L’intesa col “Pibe” fu quasi subito perfetta (e Bertoni realizzò ben 11 reti), ma se i campani facevano faville in attacco, non altrettanto brillavano gli altri reparti e alla fine fu centroclassifica. L’anno seguente la presenza di Bruno Giordano al centro dell’ attacco limitò le sue famose incursioni, relegandolo ad un ruolo di raccordo che Bertoni svolse più che dignitosamente con 3 gol realizzati, di cui uno da antologia in mezza rovesciata contro il Lecce.
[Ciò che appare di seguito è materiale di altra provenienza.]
(* ===== verification/RustSlice.v ===== *)
(** * Ordered types and the search of sorted slices *)
From Stdlib Require Import ZArith Lia Sorted.
From stdpp Require Import base numbers list.
From S2P Require Import Prelude.
#[local] Open Scope nat_scope.

(** ** Rust's [Ord]

    The contract of [core::cmp::Ord] as a class, the instances for integers, tuples and the unit type,
    and the facts the sorted maps and the Datalog engine share. *)

(** [core::cmp::Ord], with the laws its documentation requires of an implementation
    (equality of keys is the one [cmp] computes). *)
Class Ord (K : Type) := {
  cmp : K -> K -> comparison;
  cmp_eq : forall a b, cmp a b = Eq <-> a = b;
  cmp_antisym : forall a b, cmp b a = CompOpp (cmp a b);
  cmp_trans : forall a b c, cmp a b = Lt -> cmp b c = Lt -> cmp a c = Lt;
}.

#[export, program] Instance Z_Ord : Ord Z := {| cmp := Z.compare |}.
Next Obligation. apply Z.compare_eq_iff. Qed.
Next Obligation. intros. apply Z.compare_antisym. Qed.
Next Obligation. intros a b c. rewrite !Z.compare_lt_iff. apply Z.lt_trans. Qed.

Definition lt_b {K} `{Ord K} (a b : K) : bool := match cmp a b with Lt => true | _ => false end.
Definition le_b {K} `{Ord K} (a b : K) : bool := match cmp a b with Gt => false | _ => true end.
Definition eq_b {K} `{Ord K} (a b : K) : bool := match cmp a b with Eq => true | _ => false end.

Section OrdFacts.
Context {K : Type} `{Ord K}.

Lemma cmp_refl a : cmp a a = Eq.
Proof. by apply cmp_eq. Qed.

Lemma cmp_gt_lt a b : cmp a b = Gt <-> cmp b a = Lt.
Proof. rewrite (cmp_antisym a b). destruct (cmp a b); simpl; split; congruence. Qed.

Lemma cmp_lt_irrefl a : cmp a a <> Lt.
Proof. rewrite cmp_refl. done. Qed.

Lemma cmp_lt_asym a b : cmp a b = Lt -> cmp b a = Lt -> False.
Proof. intros H1 H2. apply (cmp_lt_irrefl a). by apply cmp_trans with b. Qed.

Lemma lt_b_true a b : lt_b a b = true <-> cmp a b = Lt.
Proof. unfold lt_b. destruct (cmp a b); split; congruence. Qed.

Lemma lt_b_le_b a b : le_b a b = negb (lt_b b a).
Proof. unfold le_b, lt_b. rewrite (cmp_antisym a b). by destruct (cmp a b). Qed.

Lemma eq_b_true a b : eq_b a b = true <-> a = b.
Proof. unfold eq_b. rewrite <- cmp_eq. destruct (cmp a b); split; congruence. Qed.

#[export] Instance Ord_EqDecision : EqDecision K.
Proof. intros a b. destruct (eq_b a b) eqn:E; [left|right]; rewrite <- eq_b_true; congruence. Defined.

Lemma decide_eq_b {A} (a b : K) (x y : A) :
  (if decide (a = b) then x else y) = if eq_b a b then x else y.
Proof.
  destruct (decide (a = b)) as [E|E]; destruct (eq_b a b) eqn:Eb; try done.
  - apply eq_b_true in E. congruence.
  - by apply eq_b_true in Eb.
Qed.
End OrdFacts.

#[export, program] Instance unit_Ord : Ord unit := {| cmp := fun _ _ => Eq |}.
Next Obligation. intros [] []. done. Qed.
Next Obligation. done. Qed.
Next Obligation. done. Qed.

(** Tuples are compared lexicographically. *)
Definition pair_cmp {A B} `{Ord A, Ord B} (x y : A * B) : comparison :=
  match cmp x.1 y.1 with Eq => cmp x.2 y.2 | c => c end.

#[export, program] Instance pair_Ord {A B} `{Ord A, Ord B} : Ord (A * B) := {| cmp := pair_cmp |}.
Next Obligation.
  intros A B ? ? [a b] [a' b']. unfold pair_cmp. cbn [fst snd]. destruct (cmp a a') eqn:E.
  - apply cmp_eq in E. subst a'. rewrite cmp_eq. split; congruence.
  - split; [done|]. intros [= -> ->]. by rewrite cmp_refl in E.
  - split; [done|]. intros [= -> ->]. by rewrite cmp_refl in E.
Qed.
Next Obligation.
  intros A B ? ? [a b] [a' b']. unfold pair_cmp. cbn [fst snd]. rewrite (cmp_antisym a a'), (cmp_antisym b b'). by destruct (cmp a a').
Qed.
Next Obligation.
  intros A B ? ? [a b] [a' b'] [c d]. unfold pair_cmp. cbn [fst snd]. destruct (cmp a a') eqn:E1; [|intros _|done].
  - apply cmp_eq in E1. subst a'. destruct (cmp a c); [apply cmp_trans|done|done].
  - destruct (cmp a' c) eqn:E2; [|intros _|done].
    + apply cmp_eq in E2. subst c. by rewrite E1.
    + by rewrite (cmp_trans _ _ _ E1 E2).
Qed.

(** *** Sorted vectors without duplicates *)

Section Sorted.
Context {A : Type} `{Ord A}.

Definition ord_lt (a b : A) : Prop := cmp a b = Lt.
Definition sorted (l : list A) : Prop := StronglySorted ord_lt l.

#[export] Instance ord_lt_trans : Transitive ord_lt.
Proof. intros a b c. apply cmp_trans. Qed.

Lemma ord_lt_irrefl a : ~ ord_lt a a.
Proof. unfold ord_lt. by rewrite cmp_refl. Qed.

Lemma ord_total a b : ord_lt a b \/ a = b \/ ord_lt b a.
Proof. unfold ord_lt. destruct (cmp a b) eqn:E; [right; left; by apply cmp_eq|by left|right; right; by apply cmp_gt_lt]. Qed.

Lemma sorted_nodup l : sorted l -> NoDup l.
Proof.
  induction 1 as [|x l _ IH Hx]; constructor; [|done]. rewrite Forall_forall in Hx. intros Hin. by apply (ord_lt_irrefl x), Hx.
Qed.

Lemma sorted_cons_inv x l : sorted (x :: l) -> sorted l /\ forall y, y ∈ l -> ord_lt x y.
Proof. intros [Hs Hx]%StronglySorted_inv. split; [done|]. by rewrite Forall_forall in Hx. Qed.

Lemma sorted_cons x l : sorted l -> (forall y, y ∈ l -> ord_lt x y) -> sorted (x :: l).
Proof. intros Hs Hx. constructor; [done|]. by apply Forall_forall. Qed.

(** Sorted vectors with the same elements are equal. *)
Lemma sorted_ext l l' : sorted l -> sorted l' -> (forall x, x ∈ l <-> x ∈ l') -> l = l'.
Proof.
  revert l'. induction l as [|x l IH]; intros [|y l'] Hl Hl' HE; [done| | |].
  - assert (y ∈ []) as Hn by (apply HE; left). by apply elem_of_nil in Hn.
  - assert (x ∈ []) as Hn by (apply HE; left). by apply elem_of_nil in Hn.
  - apply sorted_cons_inv in Hl as [Hl Hx]. apply sorted_cons_inv in Hl' as [Hl' Hy].
    assert (x = y) as ->.
    { assert (Hxy : x ∈ y :: l') by (apply HE; left). assert (Hyx : y ∈ x :: l) by (apply HE; left). apply elem_of_cons in Hxy as [?|Hxy]; [done|]. apply elem_of_cons in Hyx as [?|Hyx]; [done|].
      exfalso. apply (ord_lt_irrefl x). etrans; [by apply Hx|by apply Hy]. }
    f_equal. apply IH; [done|done|]. intros z. specialize (HE z). rewrite !elem_of_cons in HE. split; intros Hz.
    + destruct (proj1 HE (or_intror Hz)) as [->|?]; [|done]. exfalso. by apply (ord_lt_irrefl y), Hx.
    + destruct (proj2 HE (or_intror Hz)) as [->|?]; [|done]. exfalso. by apply (ord_lt_irrefl y), Hy.
Qed.

Lemma sorted_app l1 l2 : sorted (l1 ++ l2) <-> sorted l1 /\ sorted l2 /\ forall x y, x ∈ l1 -> y ∈ l2 -> ord_lt x y.
Proof.
  induction l1 as [|x l1 IH]; cbn [app].
  - split; [intros Hs; split; [constructor|]; split; [done|]; intros x y Hx; by apply elem_of_nil in Hx|tauto].
  - split.
    + intros [Hs Hx]%sorted_cons_inv. apply IH in Hs as (H1 & H2 & H3). split; [apply sorted_cons; [done|]; intros y Hy; apply Hx, elem_of_app; by left|]. split; [done|].
      intros y z [->|Hy]%elem_of_cons Hz; [apply Hx, elem_of_app; by right|by apply H3].
    + intros (Hs & H2 & H3). apply sorted_cons_inv in Hs as [Hs Hx]. apply sorted_cons; [apply IH; split; [done|]; split; [done|]; intros; apply H3; [by right|done]|].
      intros y [Hy|Hy]%elem_of_app; [by apply Hx|apply H3; [left|done]].
Qed.
End Sorted.

(** An instance is searched for a type that is known. *)
#[export] Hint Mode Ord ! : typeclass_instances.

(** ** Searching sorted slices

    [slice::binary_search_by] and [slice::partition_point] as the standard library
    computes them (size halving), and their contracts on ordered slices.  The
    interval sets and the sorted maps both search this way. *)

(** The loop probes in-range offsets only; out of range it would read [Gt]. *)
Fixpoint bs_loop {A} (fuel : nat) (f : A -> comparison) (l : list A) (base size : nat) : nat :=
  match fuel with
  | O => base
  | S fuel' =>
      if size <=? 1 then base
      else
        let half := size / 2 in
        let mid := base + half in
        let base := match f <$> l !! mid with
                    | Some Gt | None => base
                    | Some _ => mid
                    end in
        bs_loop fuel' f l base (size - half)
  end.

(** [inl i] is [Ok(i)], [inr i] is [Err(i)]. *)
Definition binary_search_by {A} (f : A -> comparison) (l : list A) : nat + nat :=
  match l with
  | [] => inr 0
  | _ :: _ =>
      let base := bs_loop (length l) f l 0 (length l) in
      match f <$> l !! base with
      | Some Eq => inl base
      | Some Lt => inr (base + 1)
      | _ => inr base
      end
  end.

Definition partition_point {A} (p : A -> bool) (l : list A) : nat :=
  match binary_search_by (fun x => if p x then Lt else Gt) l with
  | inl i => i
  | inr i => i
  end.

(** [Vec::insert] and [Vec::drain(a..b)] on in-range arguments. *)
Definition vec_insert {A} (i : nat) (x : A) (l : list A) : list A := take i l ++ x :: drop i l.
Definition vec_drain {A} (a b : nat) (l : list A) : list A := take a l ++ drop b l.

(** *** Ordered slices *)

Definition rank (o : comparison) : nat := match o with Lt => 0 | Eq => 1 | Gt => 2 end.

(** The answers of [f] along [l] are [Lt], then [Eq], then [Gt]. *)
Definition ordered {A} (f : A -> comparison) (l : list A) : Prop :=
  forall i j x y, i < j -> l !! i = Some x -> l !! j = Some y -> rank (f x) <= rank (f y).

Lemma lookup_lt_ex {A} (l : list A) i : i < length l -> exists x, l !! i = Some x.
Proof. intros H. destruct (lookup_lt_is_Some_2 l i H) as [x Hx]. eauto. Qed.

Section BinarySearch.
Context {A : Type} (f : A -> comparison) (l : list A) (Hord : ordered f l).

(** Everything from [base + size] on is above; [base] itself is not, unless it is 0. *)
Definition bs_inv (base size : nat) : Prop :=
  1 <= size /\ base + size <= length l
  /\ (forall j x, base + size <= j -> l !! j = Some x -> f x = Gt)
  /\ (base = 0 \/ exists x, l !! base = Some x /\ f x <> Gt).

Lemma bs_loop_inv fuel base size : size <= fuel -> bs_inv base size ->
  bs_inv (bs_loop fuel f l base size) 1.
Proof.
  revert base size. induction fuel as [|fuel IH]; intros base size Hf Hi.
  - destruct Hi as (? & _). lia.
  - cbn [bs_loop]. destruct (Nat.leb_spec size 1).
    + destruct Hi as (H1 & H2 & H3 & H4). replace size with 1 in * by lia. done.
    + pose proof (Nat.div_mod_eq size 2). pose proof (Nat.mod_upper_bound size 2 ltac:(lia)).
      set (half := size / 2) in *. apply IH; [lia|].
      destruct Hi as (_ & Hlen & Hgt & Hb).
      destruct (lookup_lt_ex l (base + half)) as [x Hx]; [lia|]. rewrite Hx. simpl.
      destruct (f x) eqn:Ef.
      * split_and!; [lia|lia| |right; exists x; split; [done|congruence]].
        intros j y Hj. apply Hgt. lia.
      * split_and!; [lia|lia| |right; exists x; split; [done|congruence]].
        intros j y Hj. apply Hgt. lia.
      * split_and!; [lia|lia| |done]. intros j y Hj Hy.
        destruct (decide (j = base + half)) as [->|]; [congruence|].
        pose proof (Hord (base + half) j x y ltac:(lia) Hx Hy) as Hr. rewrite Ef in Hr.
        destruct (f y); simpl in Hr; [lia|lia|done].
Qed.

Lemma binary_search_by_spec :
  match binary_search_by f l with
  | inl i => exists x, l !! i = Some x /\ f x = Eq
  | inr i => i <= length l
             /\ (forall j x, j < i -> l !! j = Some x -> f x = Lt)
             /\ (forall j x, i <= j -> l !! j = Some x -> f x = Gt)
  end.
Proof.
  destruct (decide (length l = 0)) as [H0|H0].
  { apply length_zero_iff_nil in H0. rewrite H0. cbn.
    split_and!; [done| |]; intros j x _ Hx; by rewrite lookup_nil in Hx. }
  assert (Hbs : binary_search_by f l =
    match f <$> l !! bs_loop (length l) f l 0 (length l) with
    | Some Eq => inl (bs_loop (length l) f l 0 (length l))
    | Some Lt => inr (bs_loop (length l) f l 0 (length l) + 1)
    | _ => inr (bs_loop (length l) f l 0 (length l))
    end).
  { unfold binary_search_by. clear -H0. by destruct l. }
  rewrite Hbs. clear Hbs.
  destruct (bs_loop_inv (length l) 0 (length l)) as (_ & Hlen & Hgt & Hb); [lia| |].
  { split_and!; [lia|lia| |by left]. intros j x Hj Hx. apply lookup_lt_Some in Hx. lia. }
  set (base := bs_loop _ f l 0 (length l)) in *.
  destruct (lookup_lt_ex l base) as [x Hx]; [lia|]. rewrite Hx. simpl. destruct (f x) eqn:Ef.
  - eauto.
  - split_and!; [lia| |intros; eapply Hgt; eauto; lia].
    intros j y Hj Hy. destruct (decide (j = base)) as [->|]; [congruence|].
    pose proof (Hord j base y x ltac:(lia) Hy Hx) as Hr. rewrite Ef in Hr.
    destruct (f y); simpl in Hr; [lia|done|lia].
  - destruct Hb as [Hb|(z & Hz & Hne)]; [|congruence]. rewrite Hb in *.
    split_and!; [lia|intros; lia|]. intros j y _ Hy.
    destruct (decide (j = 0)) as [->|]; [congruence|]. apply (Hgt j y); [lia|done].
Qed.
End BinarySearch.

(** [partition_point] splits a slice on which [p] is downward closed. *)
Lemma partition_point_split {A} (R : A -> A -> Prop) (p : A -> bool) l :
  StronglySorted R l -> (forall x y, R x y -> p y = true -> p x = true) ->
  exists l1 l2, l = l1 ++ l2 /\ length l1 = partition_point p l
    /\ Forall (fun x => p x = true) l1 /\ Forall (fun x => p x = false) l2.
Proof.
  intros Hs Hp. unfold partition_point. set (f := fun x => if p x then Lt else Gt).
  assert (Hord : ordered f l).
  { clear -Hs Hp. intros i j x y Hij Hx Hy. revert i j Hij Hx Hy.
    induction Hs as [|a l _ IH Hall]; intros i j Hij Hx Hy; [by rewrite lookup_nil in Hx|].
    destruct j as [|j]; [lia|]. simpl in Hy. destruct i as [|i]; simpl in Hx; [|apply (IH i j); auto; lia].
    injection Hx as <-. rewrite Forall_lookup in Hall. specialize (Hp a y (Hall j y Hy)).
    unfold f. destruct (p y); [by rewrite Hp|]. destruct (p a); simpl; lia. }
  pose proof (binary_search_by_spec f l Hord) as Hb.
  destruct (binary_search_by f l) as [i|i].
  - destruct Hb as (x & _ & Hx). unfold f in Hx. by destruct (p x).
  - destruct Hb as (Hi & Hlt & Hgt). exists (take i l), (drop i l).
    split; [by rewrite take_drop|]. split; [rewrite length_take; lia|].
    split; apply Forall_lookup; intros j x Hx.
    + assert (j < i) by (apply lookup_lt_Some in Hx; rewrite length_take in Hx; lia).
      rewrite lookup_take_lt in Hx by done. specialize (Hlt j x ltac:(lia) Hx).
      unfold f in Hlt. by destruct (p x).
    + rewrite lookup_drop in Hx. specialize (Hgt (i + j) x ltac:(lia) Hx).
      unfold f in Hgt. by destruct (p x).
Qed.

Lemma StronglySorted_app_iff {A} (R : A -> A -> Prop) l1 l2 :
  StronglySorted R (l1 ++ l2) <->
  StronglySorted R l1 /\ StronglySorted R l2 /\ Forall (fun x => Forall (R x) l2) l1.
Proof.
  induction l1 as [|x l1 IH]; simpl.
  - split; [intros H; split_and!; auto using SSorted_nil, Forall_nil_2|tauto].
  - split.
    + intros H. apply StronglySorted_inv in H as [H1 H2]. apply Forall_app in H2 as [H2 H3].
      apply IH in H1 as (? & ? & ?). split_and!; auto using SSorted_cons, Forall_cons_2.
    + intros (H1 & H2 & H3). apply StronglySorted_inv in H1 as [H1 H4].
      inversion H3; subst. constructor; [by apply IH|by apply Forall_app].
Qed.

Lemma vec_insert_app {A} (l1 l2 : list A) x :
  vec_insert (length l1) x (l1 ++ l2) = l1 ++ x :: l2.
Proof. unfold vec_insert. by rewrite take_app_length, drop_app_length. Qed.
Il Napoli nella storica stagione del suo primo scudetto gli preferisce Carnevale e Daniel si trovò disoccupato.
Ma ecco l’Udinese di Pozzo, con la missione impossibile della salvezza nonostante i nove punti di penalizzazione accumulati con la vicenda del calcioscommesse bis. Daniel però fallì completamente, gli uomini di De Sisti scivolarono malinconicamente in B, coi loro grandi non più capaci di essere grandi. Lo spelacchiato Graziani e soprattutto lui, l’ex Mundial d’Argentina. Picchio non era attrezzato per i miracoli. Ben altro che del misero golletto che Daniel riuscì a mettere a segno, avrebbero avuto bisogno i friulani.
E’ ormai arrivato il momento di abbandonare l’amata Pelota. Il suo nome ci ricorda gol e giocate straordinarie con il rimpianto che forse, potevano essere ben maggiori. Ma i cavalli di razza sono fatti così; per questo, “punteros” come Daniel avranno sempre il potere di accendere l’ entusuiasmo delle folle.